Traveling Around the Empire: Iberian Voyages, the Sphere, and the Atlantic Origins of the Scientific Revolution
By Lino Camprubí
Eä – Journal of Medical Humanities & Social Studies of Science and Technology, Vol.1:2 (2009)
Abstract: This paper aims at illuminating the links between spherical geography, Catholic empire and the Atlantic origins of the scientific revolution. Boldly put, the theory of the sphericity of the earth stood at the center of Iberian expansion and its imaginary; in turn, imperial patronage contributed to give a new status to that theory and to transform it into one of the sources for the early modern worldview.
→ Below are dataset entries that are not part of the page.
Context {ClientContext UserCredential Folder W : Type}.
Variable h : handler ClientContext UserCredential Folder W.

Local Notation "'prog'" := (prog ClientContext UserCredential Folder).

(** Running [bind p f]: [p] first, and [f] on its value unless [p]
  raised. *)
Lemma exec_bind {A B : Type} (p : prog A) (f : A -> prog B) (w : W) :
  exec h (bind p f) w =
  match result (exec h p w) with
  | inl e => mk_outcome (trace (exec h p w)) (inl e) (final (exec h p w))
  | inr a =>
      mk_outcome
        (trace (exec h p w) ++ trace (exec h (f a) (final (exec h p w))))
        (result (exec h (f a) (final (exec h p w))))
        (final (exec h (f a) (final (exec h p w))))
  end.
Proof.
revert w. induction p as [a|c k IH]; intros w; simpl.
- now destruct (exec h (f a) w).
- destruct (h c w) as [[e|x] w']; simpl; [reflexivity|].
  rewrite IH. now destruct (result (exec h (k x) w')).
Qed.

(** An exception that ends a run is the one raised by the last call
  issued. *)
Lemma exec_raised_by_last_call {A : Type} (p : prog A) (w : W) (e : exn) :
  result (exec h p w) = inl e ->
  exists t c w0,
    trace (exec h p w) = t ++ [c] /\ h c w0 = (inl e, final (exec h p w)).
Proof.
revert w. induction p as [a|c k IH]; intros w; simpl.
- discriminate.
- destruct (h c w) as [[e'|x] w'] eqn:Hc; simpl.
  + intros [= ->]. exists [], c, w. auto.
  + intros Hres. destruct (IH x w' Hres) as (t & c' & w0 & Ht & Hraise).
    exists (c :: t), c', w0. simpl. now rewrite Ht.
Qed.

(** A run fails with [e] exactly when a collaborator raised [e] in its
  course. *)
Lemma exec_fails_iff_raises {A : Type} (p : prog A) (w : W) (e : exn) :
  raises h p w e <-> result (exec h p w) = inl e.
Proof.
split.
- induction 1 as [c k w w' e Hc|c k w w' x e Hc _ IH]; simpl; rewrite Hc;
    [reflexivity|exact IH].
- revert w. induction p as [a|c k IH]; intros w; simpl; [discriminate|].
  destruct (h c w) as [[e'|x] w'] eqn:Hc; simpl.
  + intros [= ->]. eapply raises_now; eassumption.
  + intros Hres. eapply raises_later; [eassumption|]. now apply IH.
Qed.

End Execution.

(** ** The claims *)

(** Case analysis on the answers of the collaborators met along a run. *)
Ltac answer_calls h :=
  repeat match goal with
         | |- context [h ?c ?w] =>
             let e := fresh "e" in
             let x := fresh "x" in
             let w' := fresh "w" in
             destruct (h c w) as [[e|x] w']; simpl
         end.

Section Claims.

Context {ClientContext UserCredential Folder W : Type}.
Variable h : handler ClientContext UserCredential Folder W.

Local Notation "'prog'" := (prog ClientContext UserCredential Folder).
Local Notation "'SharePoint'" := (SharePoint ClientContext).
Local Open Scope prog_scope.

(** C1 (as amended).  The path strings an operation hands to the remote
  API: [upload_file] (once the local file is read) and [download_file]
  send [/sites/{site_name}/{doc}/{path}]; [create_folder],
  [get_files_list], [get_folder_list] and
  [get_file_properties_from_folder] send [{doc}/{path}], without the
  site segment.  Nothing else is sent as a path. *)
Theorem paths_sent_by_operation (self : SharePoint) (o : operation) (w : W) :
  paths_sent (trace (exec h (invoke self o) w)) =
  match o with
  | Op_upload_file l _ =>
      match fst (h (OpenRead l) w) with
      | inl _ => []
      | inr _ => [site_prefixed "/" self (op_path o)]
      end
  | Op_download_file _ _ => [site_prefixed "/" self (op_path o)]
  | _ => [library_prefixed self (op_path o)]
  end.
Proof.
destruct o; simpl; answer_calls h; try reflexivity.
match goal with |- context [negb ?b] => destruct b end;
  simpl; answer_calls h; reflexivity.
Qed.

(** C2 (as amended).  When the session provider rejects the construction
  input with an exception [e], construction raises that same [e], after
  the one attempt (at most three provider calls, none repeated), and
  yields no instance, hence no session handle. *)
Theorem construction_fails_with_provider_error
  (url username password site_name : string) (doc : option string)
  (w : W) (e : exn) :
  result (exec h (new_session url username password site_name) w) = inl e ->
  let attempt := exec h (new_session url username password site_name) w in
  exec h (SharePoint_init url username password site_name doc) w =
    mk_outcome (trace attempt) (inl e) (final attempt) /\
  (List.length (trace attempt) <= 3)%nat /\
  NoDup (trace attempt).
Proof.
intros Hrej attempt. subst attempt. split.
- unfold SharePoint_init, __post_init__. rewrite exec_bind. now rewrite Hrej.
- clear Hrej. unfold new_session. simpl. answer_calls h;
    (split; [lia|]);
    repeat constructor; simpl; intuition discriminate.
Qed.

(** The generator drained by [list] is a [map]. *)
Lemma name_is_map (files : list File.t) : name files = map file_properties files.
Proof. induction files as [|f rest IH]; simpl; [reflexivity|now rewrite IH]. Qed.

(** C4 (as amended).  [create_folder], [get_files_list],
  [get_folder_list] and [get_file_properties_from_folder] (which is not
  decorated and hands its path on to [get_files_list]) begin every run
  with the same resolution step, the lookup
  [get_folder_by_server_relative_url] of [{doc}/{path}] through
  [self.session]: when it raises nothing else runs, and when it returns a
  handle the rest of the run is the body of the operation on that handle.
  [upload_file] takes a folder path too and does not go through that step:
  it reads the local file first, resolves the folder itself by
  [get_folder_by_server_relative_path] on
  [/sites/{site_name}/{doc}/{path}], and never looks a folder up by url. *)
Theorem folder_argument_resolution (self : SharePoint)
  (path new_folder local_file_path : string) (w : W) :
  exec h (create_folder self path new_folder) w =
    resolved_run h self path
      (fun folder => create_folder_body self folder new_folder) w /\
  exec h (get_files_list self path) w =
    resolved_run h self path
      (fun folder => get_files_list_body self folder tt) w /\
  exec h (get_folder_list self path) w =
    resolved_run h self path
      (fun folder => get_folder_list_body self folder tt) w /\
  exec h (get_file_properties_from_folder self path) w =
    resolved_run h self path
      (fun folder =>
         files_list <- get_files_list_body self folder tt ;;
         Ret (name files_list)) w /\
  (get_file_properties_from_folder self path : prog (list dict)) =
    (files_list <- get_files_list self path ;; Ret (name files_list)) /\
  first_call (upload_file self local_file_path path : prog unit)
    = Some (OpenRead local_file_path) /\
  existsb is_lookup_by_url
    (trace (exec h (upload_file self local_file_path path) w)) = false /\
  (upload_file self local_file_path path : prog unit) =
    (c <- perform (OpenRead local_file_path) ;;
     f <- perform (GetFolderByServerRelativePath (session self)
                     (site_prefixed "/" self path)) ;;
     _ <- perform (FolderUploadFile f (basename local_file_path) c) ;;
     Ret tt).
Proof.
unfold resolved_run, shared_lookup, library_prefixed.
repeat split; simpl; answer_calls h; reflexivity.
Qed.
Three main moments constitute the previous argument. First, voyages developed along with spherical geography, in which lumps of earth were located in terms of latitude and longitude. Second, Iberian voyages of discovery developed spherical geography by enlarging the Greek known world, or oikumene, and gave new ground to the theory of the sphericity of the earth in the midst of medieval competing models, specifically one that held that the sphere of the earth was suspended over a sphere of water too large to be navigated. Third, imperial voyages together with spherical geography, practice merged together with theory, rendered the entire world subject to human measure and exploration. For the first time, it also made clear that the natural knowledge developed from antiquity to the early modern period could and did produce practical power.
Thus, the simultaneous development and mutual nourishment of spherical geography and imperial voyages was a significant source for the scientific revolution.